+++ Task inputs +++
(** The mutex is [locked] with a first-in first-out queue [waiting];
    [resuming] holds the rounds whose [await this.mutex.acquire()] has been
    granted and whose continuation has not run yet. [rounds] counts the
    calls of [acquire] and so names the rounds; [settled] lists the rounds
    that have released the lock. Both are bookkeeping of the model. *)
Record Controller : Type := mkController {
  state : NetworkState;
  provider : option Provider;
  blockTracker : option Endpoint;
  ethQuery : option EthQuery;
  infuraProjectId : option string;
  locked : bool;
  waiting : list nat;
  resuming : list nat;
  requests : list Request;
  published : list Event;
  stopTimers : list (option Provider);
  rounds : nat;
  settled : list nat }.

(** The constructor, with [state0] the default state overridden by the
    state passed in: no provider, no [ethQuery], a free mutex. *)
Definition construct (state0 : NetworkState) (projectId : option string)
  : Controller :=
  {| state := state0; provider := None; blockTracker := None;
     ethQuery := None; infuraProjectId := projectId;
     locked := false; waiting := []; resuming := []; requests := [];
     published := []; stopTimers := []; rounds := 0; settled := [] |}.

Definition set_state (s : NetworkState) (c : Controller) : Controller :=
  mkController s (provider c) (blockTracker c) (ethQuery c)
    (infuraProjectId c) (locked c) (waiting c) (resuming c) (requests c)
    (published c) (stopTimers c) (rounds c) (settled c).

Definition set_provider (p : option Provider) (c : Controller)
  : Controller :=
  mkController (state c) p (blockTracker c) (ethQuery c)
    (infuraProjectId c) (locked c) (waiting c) (resuming c) (requests c)
    (published c) (stopTimers c) (rounds c) (settled c).

Definition set_blockTracker (b : option Endpoint) (c : Controller)
  : Controller :=
  mkController (state c) (provider c) b (ethQuery c)
    (infuraProjectId c) (locked c) (waiting c) (resuming c) (requests c)
    (published c) (stopTimers c) (rounds c) (settled c).

Definition set_ethQuery (q : option EthQuery) (c : Controller)
  : Controller :=
  mkController (state c) (provider c) (blockTracker c) q
    (infuraProjectId c) (locked c) (waiting c) (resuming c) (requests c)
    (published c) (stopTimers c) (rounds c) (settled c).

Definition set_mutex (l : bool) (w r : list nat) (c : Controller)
  : Controller :=
  mkController (state c) (provider c) (blockTracker c) (ethQuery c)
    (infuraProjectId c) l w r (requests c)
    (published c) (stopTimers c) (rounds c) (settled c).

Definition set_requests (rs : list Request) (c : Controller)
  : Controller :=
  mkController (state c) (provider c) (blockTracker c) (ethQuery c)
    (infuraProjectId c) (locked c) (waiting c) (resuming c) rs
    (published c) (stopTimers c) (rounds c) (settled c).

Definition set_published (es : list Event) (c : Controller)
  : Controller :=
  mkController (state c) (provider c) (blockTracker c) (ethQuery c)
    (infuraProjectId c) (locked c) (waiting c) (resuming c) (requests c)
    es (stopTimers c) (rounds c) (settled c).

Definition set_stopTimers (ts : list (option Provider)) (c : Controller)
  : Controller :=
  mkController (state c) (provider c) (blockTracker c) (ethQuery c)
    (infuraProjectId c) (locked c) (waiting c) (resuming c) (requests c)
    (published c) ts (rounds c) (settled c).

Definition set_rounds (n : nat) (c : Controller) : Controller :=
  mkController (state c) (provider c) (blockTracker c) (ethQuery c)
    (infuraProjectId c) (locked c) (waiting c) (resuming c) (requests c)
    (published c) (stopTimers c) n (settled c).

Definition set_settled (l : list nat) (c : Controller) : Controller :=
  mkController (state c) (provider c) (blockTracker c) (ethQuery c)
    (infuraProjectId c) (locked c) (waiting c) (resuming c) (requests c)
    (published c) (stopTimers c) (rounds c) l.

(** *** Base controller and messenger *)

Definition publish (e : Event) (c : Controller) : Controller :=
  set_published (published c ++ [e]) c.

(** Modelled from the spec: [update] belongs to BaseControllerV2 of
    [@metamask/base-controller], outside the sources at hand. Every
    mutation produces a new snapshot and a state-changed notification: the
    recipe is applied to the state, the result is stored, and a
    state-change message carrying the new state is published. *)
Definition update (recipe : NetworkState -> NetworkState) (c : Controller)
  : Controller :=
  let next := recipe (state c) in
  publish (StateChange next) (set_state next c).

(** *** Mutex of async-mutex *)

(** Modelled from the spec: the Mutex of async-mutex, first in first out
    on acquisition. [this.mutex.acquire()], called by a new round: the lock
    is taken at once when free, and the round queues behind the earlier
    ones otherwise. *)
Definition acquire (c : Controller) : Controller :=
  let round := rounds c in
  let c := set_rounds (S round) c in
  if locked c
  then set_mutex true (waiting c ++ [round]) (resuming c) c
  else set_mutex true (waiting c) (resuming c ++ [round]) c.

(** [releaseLock()]: the lock goes to the oldest waiting round, or becomes
    free. *)
Definition releaseLock (c : Controller) : Controller :=
  match waiting c with
  | [] => set_mutex false [] (resuming c) c
  | next :: rest => set_mutex true rest (resuming c ++ [next]) c
  end.

(** *** Private methods *)

Definition getIsCustomNetwork (chainId : option string) : bool :=
  negb (strict_eq chainId (NetworksChainId "mainnet")) &&
  negb (strict_eq chainId (NetworksChainId "kovan")) &&
  negb (strict_eq chainId (NetworksChainId "rinkeby")) &&
  negb (strict_eq chainId (NetworksChainId "goerli")) &&
  negb (strict_eq chainId (NetworksChainId "ropsten")) &&
  negb (strict_eq chainId (NetworksChainId "localhost")).

(** The [ethQuery] whose [sendAsync] can be called, if there is one:
    [this.ethQuery && this.ethQuery.sendAsync]. *)
Definition sender (c : Controller) : option EthQuery :=
  match ethQuery c with
  | Some q => if sendAsync q then Some q else None
  | None => None
  end.

Definition send (m : Method) (q : EthQuery) (k : Callback)
  (c : Controller) : Controller :=
  set_requests
    (requests c ++
     [{| method := m; sentTo := currentProvider q; callback := k |}]) c.

(** [!properties.isEIP1559Compatible] is false only for [true]. *)
Definition is_true (flag : option bool) : bool :=
  match flag with
  | Some true => true
  | _ => false
  end.

(** [properties.isEIP1559Compatible !== isEIP1559Compatible] *)
Definition differs (flag : option bool) (b : bool) : bool :=
  match flag with
  | Some b' => negb (Bool.eqb b' b)
  | None => true
  end.

Definition has_baseFeePerGas (block : Block) : bool :=
  match baseFeePerGas block with
  | Some _ => true
  | None => false
  end.

Definition set_isEIP1559Compatible (b : bool) (s : NetworkState)
  : NetworkState :=
  mkState (network s) (isCustomNetwork s) (providerConfig s)
    {| isEIP1559Compatible := Some b |}.

(** The synchronous part of [getEIP1559Compatibility]: the promise it
    returns is already resolved ([Some]), or pending on the request that
    has just been sent ([None]). *)
Definition getEIP1559Compatibility (c : Controller)
  : Controller * option (Settlement bool) :=
  let properties := properties (state c) in
  if negb (is_true (isEIP1559Compatible properties))
  then
    match sender c with
    | None => (c, Some (Fulfilled true))
    | Some q =>
        (send eth_getBlockByNumber q
           (getEIP1559Compatibility_cb properties) c, None)
    end
  else (c, Some (Fulfilled true)).

(** The callback of the latest-block request, with the [properties] it
    captured; the settlement is that of the promise. *)
Definition getEIP1559Compatibility_callback
  (properties : NetworkProperties) (r : Reply Block) (c : Controller)
  : Controller * Settlement bool :=
  match r with
  | Failure error => (c, Rejected error)
  | Success block =>
      let isEIP1559Compatible' := has_baseFeePerGas block in
      let c :=
        if differs (isEIP1559Compatible properties) isEIP1559Compatible'
        then update (set_isEIP1559Compatible isEIP1559Compatible') c
        else c in
      (c, Fulfilled isEIP1559Compatible')
  end.

Definition registerProvider (c : Controller) : Completion Controller :=
  match provider c with
  | None =>
      Throws
        "dont call registerProvider when networkController.provider is unset"
        c
  | Some p =>
      let p := on_error p in
      Returns (set_ethQuery (Some (new_EthQuery p))
                 (set_provider (Some p) c))
  end.

(** [setTimeout(() => provider?.stop(), 500)] *)
Definition safelyStopProvider (p : option Provider) (c : Controller)
  : Controller :=
  set_stopTimers (stopTimers c ++ [p]) c.

Definition updateProvider (client : Client) (c : Controller)
  : Completion Controller :=
  let c := safelyStopProvider (provider c) c in
  let p := providerFromEngine (networkMiddleware client) in
  let c := set_provider (Some p) c in
  let c := set_blockTracker (Some (clientBlockTracker client)) c in
  let c := publish (ProviderChange p) c in
  registerProvider c.

Definition setupInfuraProvider (type : string) (c : Controller)
  : Completion Controller :=
  updateProvider (createInfuraClient type (infuraProjectId c)) c.

Definition setupStandardProvider (rpcTarget : string)
  (chainId : option string) (c : Controller) : Completion Controller :=
  updateProvider (createJsonRpcClient rpcTarget chainId) c.

Definition set_isCustomNetwork (b : bool) (s : NetworkState)
  : NetworkState :=
  mkState (network s) b (providerConfig s) (properties s).

Definition isInfuraType (type : string) : bool :=
  String.eqb type "kovan" || String.eqb type MAINNET ||
  String.eqb type "rinkeby" || String.eqb type "goerli" ||
  String.eqb type "ropsten".

Definition initializeProvider (type : string)
  (rpcTarget chainId : option string) (c : Controller)
  : Completion Controller :=
  let c := update (set_isCustomNetwork (getIsCustomNetwork chainId)) c in
  andThen
    (if isInfuraType type then setupInfuraProvider type c
     else if String.eqb type "localhost"
     then setupStandardProvider LOCALHOST_RPC_URL None c
     else if String.eqb type RPC
     then match rpcTarget with
          | Some url =>
              if truthy rpcTarget
              then setupStandardProvider url chainId c
              else Returns c
          | None => Returns c
          end
     else Throws ("Unrecognized network type: '" ++ type ++ "'") c)
    (fun c => Returns (fst (getEIP1559Compatibility c))).

(** *** Identity detection *)

(** [lookupNetwork] up to and including the call of [acquire]; the rest
    of the body runs when the awaited lock has been granted. *)
Definition lookupNetwork (c : Controller) : Controller :=
  match sender c with
  | None => c
  | Some _ => acquire c
  end.

(** The continuation after [await this.mutex.acquire()] of round [round]:
    the request is sent through the [ethQuery] of that moment. Without a
    callable [sendAsync] the call raises a TypeError, the promise of
    [lookupNetwork] is rejected and the lock is never released. *)
Definition lookupNetwork_resume (round : nat) (c : Controller)
  : Controller * Settlement unit :=
  match sender c with
  | Some q =>
      (send net_version q (lookupNetwork_cb round) c, Fulfilled tt)
  | None => (c, Rejected "this.ethQuery.sendAsync is not a function")
  end.

Definition set_network (n : string) (s : NetworkState) : NetworkState :=
  mkState n (isCustomNetwork s) (providerConfig s) (properties s).

(** The [finally] block of the callback. *)
Definition lookupNetwork_finally (round : nat) (c : Controller)
  : Controller :=
  set_settled (settled c ++ [round]) (releaseLock c).

(** The callback [(error, network) => ...] of the identity request. With
    an error, [network] is [undefined], so the comparison with the stored
    string is false and the state is set to ['loading']. *)
Definition lookupNetwork_callback (round : nat) (r : Reply string)
  (c : Controller) : Controller :=
  match r with
  | Success network' =>
      if String.eqb (network (state c)) network'
      then lookupNetwork_finally round c
      else
        let c := update (set_network network') c in
        let c := publish (ProviderConfigChange (providerConfig (state c))) c in
        lookupNetwork_finally round c
  | Failure _ =>
      let c := update (set_network loading) c in
      let c := publish (ProviderConfigChange (providerConfig (state c))) c in
      lookupNetwork_finally round c
  end.

Definition verifyNetwork (c : Controller) : Controller :=
  if String.eqb (network (state c)) loading then lookupNetwork c else c.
+++
Take the stretch of lines above from the one containing "else Returns c" through the one containing "Definition verifyNetwork (c" and repeat it exactly, adding no other line.

              else Returns c
          | None => Returns c
          end
     else Throws ("Unrecognized network type: '" ++ type ++ "'") c)
    (fun c => Returns (fst (getEIP1559Compatibility c))).

(** *** Identity detection *)

(** [lookupNetwork] up to and including the call of [acquire]; the rest
    of the body runs when the awaited lock has been granted. *)
Definition lookupNetwork (c : Controller) : Controller :=
  match sender c with
  | None => c
  | Some _ => acquire c
  end.

(** The continuation after [await this.mutex.acquire()] of round [round]:
    the request is sent through the [ethQuery] of that moment. Without a
    callable [sendAsync] the call raises a TypeError, the promise of
    [lookupNetwork] is rejected and the lock is never released. *)
Definition lookupNetwork_resume (round : nat) (c : Controller)
  : Controller * Settlement unit :=
  match sender c with
  | Some q =>
      (send net_version q (lookupNetwork_cb round) c, Fulfilled tt)
  | None => (c, Rejected "this.ethQuery.sendAsync is not a function")
  end.

Definition set_network (n : string) (s : NetworkState) : NetworkState :=
  mkState n (isCustomNetwork s) (providerConfig s) (properties s).

(** The [finally] block of the callback. *)
Definition lookupNetwork_finally (round : nat) (c : Controller)
  : Controller :=
  set_settled (settled c ++ [round]) (releaseLock c).

(** The callback [(error, network) => ...] of the identity request. With
    an error, [network] is [undefined], so the comparison with the stored
    string is false and the state is set to ['loading']. *)
Definition lookupNetwork_callback (round : nat) (r : Reply string)
  (c : Controller) : Controller :=
  match r with
  | Success network' =>
      if String.eqb (network (state c)) network'
      then lookupNetwork_finally round c
      else
        let c := update (set_network network') c in
        let c := publish (ProviderConfigChange (providerConfig (state c))) c in
        lookupNetwork_finally round c
  | Failure _ =>
      let c := update (set_network loading) c in
      let c := publish (ProviderConfigChange (providerConfig (state c))) c in
      lookupNetwork_finally round c
  end.

Definition verifyNetwork (c : Controller) : Controller :=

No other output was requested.